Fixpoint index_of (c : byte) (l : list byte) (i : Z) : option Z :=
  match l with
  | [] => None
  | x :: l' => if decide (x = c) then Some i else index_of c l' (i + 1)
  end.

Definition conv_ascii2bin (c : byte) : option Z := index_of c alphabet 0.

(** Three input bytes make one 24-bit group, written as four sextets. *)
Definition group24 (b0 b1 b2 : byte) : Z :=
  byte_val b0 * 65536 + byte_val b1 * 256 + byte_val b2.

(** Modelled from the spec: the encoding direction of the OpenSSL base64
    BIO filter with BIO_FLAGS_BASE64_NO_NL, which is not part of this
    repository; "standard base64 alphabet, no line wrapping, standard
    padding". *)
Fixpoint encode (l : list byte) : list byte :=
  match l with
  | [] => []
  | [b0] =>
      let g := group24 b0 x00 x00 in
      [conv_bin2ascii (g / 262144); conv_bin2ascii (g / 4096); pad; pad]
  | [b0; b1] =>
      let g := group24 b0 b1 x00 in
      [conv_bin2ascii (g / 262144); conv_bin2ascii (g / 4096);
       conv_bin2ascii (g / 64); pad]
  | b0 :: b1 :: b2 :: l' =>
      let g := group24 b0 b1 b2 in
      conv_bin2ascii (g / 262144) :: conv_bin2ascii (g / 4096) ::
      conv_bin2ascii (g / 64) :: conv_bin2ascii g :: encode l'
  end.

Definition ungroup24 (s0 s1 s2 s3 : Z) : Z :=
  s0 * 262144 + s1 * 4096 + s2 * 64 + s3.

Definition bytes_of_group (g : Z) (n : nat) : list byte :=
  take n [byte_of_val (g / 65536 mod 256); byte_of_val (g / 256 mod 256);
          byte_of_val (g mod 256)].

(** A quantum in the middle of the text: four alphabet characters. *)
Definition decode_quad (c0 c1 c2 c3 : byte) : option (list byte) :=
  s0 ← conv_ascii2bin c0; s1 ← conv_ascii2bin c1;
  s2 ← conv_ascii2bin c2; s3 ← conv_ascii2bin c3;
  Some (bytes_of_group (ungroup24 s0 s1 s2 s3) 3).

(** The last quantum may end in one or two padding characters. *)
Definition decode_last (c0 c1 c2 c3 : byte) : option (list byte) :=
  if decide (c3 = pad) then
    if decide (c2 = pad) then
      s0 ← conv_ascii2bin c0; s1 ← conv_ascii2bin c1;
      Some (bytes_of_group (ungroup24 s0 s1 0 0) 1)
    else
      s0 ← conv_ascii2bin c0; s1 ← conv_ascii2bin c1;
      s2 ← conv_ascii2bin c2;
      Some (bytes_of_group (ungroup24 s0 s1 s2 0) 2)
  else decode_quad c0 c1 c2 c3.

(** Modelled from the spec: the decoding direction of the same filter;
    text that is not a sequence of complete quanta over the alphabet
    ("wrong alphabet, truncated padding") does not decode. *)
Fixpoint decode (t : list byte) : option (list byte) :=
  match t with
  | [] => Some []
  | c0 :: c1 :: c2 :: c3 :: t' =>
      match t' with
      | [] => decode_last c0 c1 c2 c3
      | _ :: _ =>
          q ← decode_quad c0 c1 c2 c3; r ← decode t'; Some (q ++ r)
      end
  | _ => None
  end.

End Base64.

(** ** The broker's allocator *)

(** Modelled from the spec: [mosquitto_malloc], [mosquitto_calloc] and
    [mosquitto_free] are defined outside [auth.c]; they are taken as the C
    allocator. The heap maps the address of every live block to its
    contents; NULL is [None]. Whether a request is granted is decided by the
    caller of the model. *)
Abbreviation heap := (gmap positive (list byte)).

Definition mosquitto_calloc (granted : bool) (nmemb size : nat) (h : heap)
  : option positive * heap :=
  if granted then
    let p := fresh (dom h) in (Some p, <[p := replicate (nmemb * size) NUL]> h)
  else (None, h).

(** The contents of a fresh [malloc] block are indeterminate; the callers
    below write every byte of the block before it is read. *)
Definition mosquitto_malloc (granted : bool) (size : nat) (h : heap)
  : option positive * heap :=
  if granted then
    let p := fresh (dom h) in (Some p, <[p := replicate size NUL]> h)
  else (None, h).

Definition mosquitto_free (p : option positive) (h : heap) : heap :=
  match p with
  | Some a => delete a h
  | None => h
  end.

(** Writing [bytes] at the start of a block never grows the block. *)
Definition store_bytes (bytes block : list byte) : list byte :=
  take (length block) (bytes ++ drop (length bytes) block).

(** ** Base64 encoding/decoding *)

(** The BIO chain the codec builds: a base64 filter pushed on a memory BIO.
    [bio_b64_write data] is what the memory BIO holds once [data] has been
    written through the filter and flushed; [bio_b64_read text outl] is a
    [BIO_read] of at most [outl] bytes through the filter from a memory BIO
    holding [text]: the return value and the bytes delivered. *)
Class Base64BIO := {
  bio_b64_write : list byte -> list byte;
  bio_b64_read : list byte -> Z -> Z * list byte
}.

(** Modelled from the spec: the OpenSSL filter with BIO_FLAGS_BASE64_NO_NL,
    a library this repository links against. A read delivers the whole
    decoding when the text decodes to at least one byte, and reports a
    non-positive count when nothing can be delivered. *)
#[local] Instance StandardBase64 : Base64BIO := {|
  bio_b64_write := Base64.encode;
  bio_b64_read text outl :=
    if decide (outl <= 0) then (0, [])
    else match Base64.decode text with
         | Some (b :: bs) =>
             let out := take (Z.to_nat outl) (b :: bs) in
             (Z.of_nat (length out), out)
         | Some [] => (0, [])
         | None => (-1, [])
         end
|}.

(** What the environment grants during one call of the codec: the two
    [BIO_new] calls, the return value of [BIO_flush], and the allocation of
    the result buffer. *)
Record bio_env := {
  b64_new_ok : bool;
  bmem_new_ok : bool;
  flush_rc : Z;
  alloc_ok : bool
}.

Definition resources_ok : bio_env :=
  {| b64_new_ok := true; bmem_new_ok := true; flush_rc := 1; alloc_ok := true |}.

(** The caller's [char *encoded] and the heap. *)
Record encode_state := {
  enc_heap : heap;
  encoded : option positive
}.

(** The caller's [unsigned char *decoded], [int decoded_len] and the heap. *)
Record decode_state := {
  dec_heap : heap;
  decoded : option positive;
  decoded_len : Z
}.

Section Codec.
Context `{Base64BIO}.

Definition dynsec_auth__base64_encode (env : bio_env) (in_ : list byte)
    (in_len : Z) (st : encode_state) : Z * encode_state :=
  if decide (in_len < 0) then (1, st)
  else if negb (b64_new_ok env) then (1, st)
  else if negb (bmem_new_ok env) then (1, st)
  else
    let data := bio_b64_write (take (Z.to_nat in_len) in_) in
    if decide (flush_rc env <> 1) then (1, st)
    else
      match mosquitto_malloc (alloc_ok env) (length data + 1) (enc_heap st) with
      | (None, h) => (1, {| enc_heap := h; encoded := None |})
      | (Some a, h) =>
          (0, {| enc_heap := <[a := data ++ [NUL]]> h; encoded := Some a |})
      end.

...

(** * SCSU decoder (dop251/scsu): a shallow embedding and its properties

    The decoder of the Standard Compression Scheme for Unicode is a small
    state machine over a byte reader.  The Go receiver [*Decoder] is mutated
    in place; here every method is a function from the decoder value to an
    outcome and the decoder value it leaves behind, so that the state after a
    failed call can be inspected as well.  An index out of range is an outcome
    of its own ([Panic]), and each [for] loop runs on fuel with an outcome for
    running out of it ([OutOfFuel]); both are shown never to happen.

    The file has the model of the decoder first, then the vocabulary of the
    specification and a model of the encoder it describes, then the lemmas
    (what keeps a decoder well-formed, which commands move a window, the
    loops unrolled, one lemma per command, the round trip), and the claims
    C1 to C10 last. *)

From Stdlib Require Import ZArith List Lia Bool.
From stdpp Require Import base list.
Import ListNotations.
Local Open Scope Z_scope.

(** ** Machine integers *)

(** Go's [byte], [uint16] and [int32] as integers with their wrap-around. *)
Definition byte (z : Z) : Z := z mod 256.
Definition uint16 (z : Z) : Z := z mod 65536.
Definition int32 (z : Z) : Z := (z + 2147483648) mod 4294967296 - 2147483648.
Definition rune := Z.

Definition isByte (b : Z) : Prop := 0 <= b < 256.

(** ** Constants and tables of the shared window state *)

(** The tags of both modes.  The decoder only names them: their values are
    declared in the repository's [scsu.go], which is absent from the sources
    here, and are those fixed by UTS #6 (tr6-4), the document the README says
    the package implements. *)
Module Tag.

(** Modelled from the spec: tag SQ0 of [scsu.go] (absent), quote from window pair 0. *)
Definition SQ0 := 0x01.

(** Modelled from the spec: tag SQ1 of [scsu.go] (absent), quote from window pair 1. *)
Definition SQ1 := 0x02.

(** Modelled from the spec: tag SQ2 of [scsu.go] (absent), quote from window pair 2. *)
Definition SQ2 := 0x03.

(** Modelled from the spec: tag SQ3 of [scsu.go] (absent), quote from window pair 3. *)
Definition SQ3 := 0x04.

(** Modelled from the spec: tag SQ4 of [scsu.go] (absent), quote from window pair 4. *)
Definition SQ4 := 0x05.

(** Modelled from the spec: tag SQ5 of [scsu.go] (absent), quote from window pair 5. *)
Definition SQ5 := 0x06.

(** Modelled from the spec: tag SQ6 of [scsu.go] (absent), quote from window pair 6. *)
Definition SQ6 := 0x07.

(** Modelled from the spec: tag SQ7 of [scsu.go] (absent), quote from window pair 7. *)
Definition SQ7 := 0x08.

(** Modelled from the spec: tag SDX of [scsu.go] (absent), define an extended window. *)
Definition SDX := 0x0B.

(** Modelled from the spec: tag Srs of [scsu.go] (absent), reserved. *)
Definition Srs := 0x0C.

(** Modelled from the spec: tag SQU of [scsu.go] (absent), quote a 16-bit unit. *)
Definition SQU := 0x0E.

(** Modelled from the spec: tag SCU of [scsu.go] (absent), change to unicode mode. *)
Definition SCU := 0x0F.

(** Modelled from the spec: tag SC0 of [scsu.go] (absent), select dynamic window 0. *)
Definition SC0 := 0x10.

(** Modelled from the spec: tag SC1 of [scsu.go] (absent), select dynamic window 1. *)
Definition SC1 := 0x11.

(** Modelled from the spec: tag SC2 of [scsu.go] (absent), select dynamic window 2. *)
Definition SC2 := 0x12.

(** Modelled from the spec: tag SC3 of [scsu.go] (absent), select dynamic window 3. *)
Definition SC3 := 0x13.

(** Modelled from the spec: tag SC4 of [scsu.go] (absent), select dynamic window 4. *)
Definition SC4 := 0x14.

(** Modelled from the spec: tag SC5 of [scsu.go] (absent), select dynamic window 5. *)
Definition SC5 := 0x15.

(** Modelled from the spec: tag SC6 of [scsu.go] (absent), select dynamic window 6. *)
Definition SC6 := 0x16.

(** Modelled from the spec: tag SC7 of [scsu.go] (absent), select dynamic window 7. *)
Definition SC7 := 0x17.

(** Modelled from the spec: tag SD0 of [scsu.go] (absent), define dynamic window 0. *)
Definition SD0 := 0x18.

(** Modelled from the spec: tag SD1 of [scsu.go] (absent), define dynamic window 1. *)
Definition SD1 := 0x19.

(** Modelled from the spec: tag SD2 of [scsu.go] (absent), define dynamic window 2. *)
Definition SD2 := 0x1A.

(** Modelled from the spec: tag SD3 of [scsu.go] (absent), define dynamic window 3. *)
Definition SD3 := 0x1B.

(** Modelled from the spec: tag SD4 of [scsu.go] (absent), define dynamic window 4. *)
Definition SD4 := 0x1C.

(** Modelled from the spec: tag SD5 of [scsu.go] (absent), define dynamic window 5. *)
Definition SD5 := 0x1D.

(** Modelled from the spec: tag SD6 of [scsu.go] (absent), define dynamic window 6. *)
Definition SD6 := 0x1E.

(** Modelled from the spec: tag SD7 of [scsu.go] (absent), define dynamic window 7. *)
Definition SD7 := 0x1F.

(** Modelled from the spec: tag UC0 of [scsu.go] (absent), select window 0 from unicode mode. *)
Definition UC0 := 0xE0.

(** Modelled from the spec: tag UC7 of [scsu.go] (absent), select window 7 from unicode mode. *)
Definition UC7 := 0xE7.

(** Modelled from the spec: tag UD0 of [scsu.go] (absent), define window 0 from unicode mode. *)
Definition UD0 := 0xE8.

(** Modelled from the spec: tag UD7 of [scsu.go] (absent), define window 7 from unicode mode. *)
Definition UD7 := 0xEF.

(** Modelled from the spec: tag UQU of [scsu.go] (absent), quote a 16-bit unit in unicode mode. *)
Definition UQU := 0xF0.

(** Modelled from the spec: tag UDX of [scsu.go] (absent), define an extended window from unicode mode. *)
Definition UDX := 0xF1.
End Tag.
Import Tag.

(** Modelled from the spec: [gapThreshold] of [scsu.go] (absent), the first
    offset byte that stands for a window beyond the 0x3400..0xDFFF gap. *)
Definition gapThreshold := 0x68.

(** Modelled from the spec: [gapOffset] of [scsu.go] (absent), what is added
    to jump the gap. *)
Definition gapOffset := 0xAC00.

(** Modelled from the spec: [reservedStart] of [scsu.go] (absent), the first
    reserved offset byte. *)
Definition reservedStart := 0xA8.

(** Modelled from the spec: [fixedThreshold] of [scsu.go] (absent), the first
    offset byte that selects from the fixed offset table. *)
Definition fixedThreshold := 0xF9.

§ Work task: Only the lines above starting with the one with "Definition SD1 := 0x19." and going through the one with "Definition SD3 := 0x1B." are to be copied, word for word and with both ends kept.

§ Result of this exercise:
Definition SD1 := 0x19.

(** Modelled from the spec: tag SD2 of [scsu.go] (absent), define dynamic window 2. *)
Definition SD2 := 0x1A.

(** Modelled from the spec: tag SD3 of [scsu.go] (absent), define dynamic window 3. *)
Definition SD3 := 0x1B.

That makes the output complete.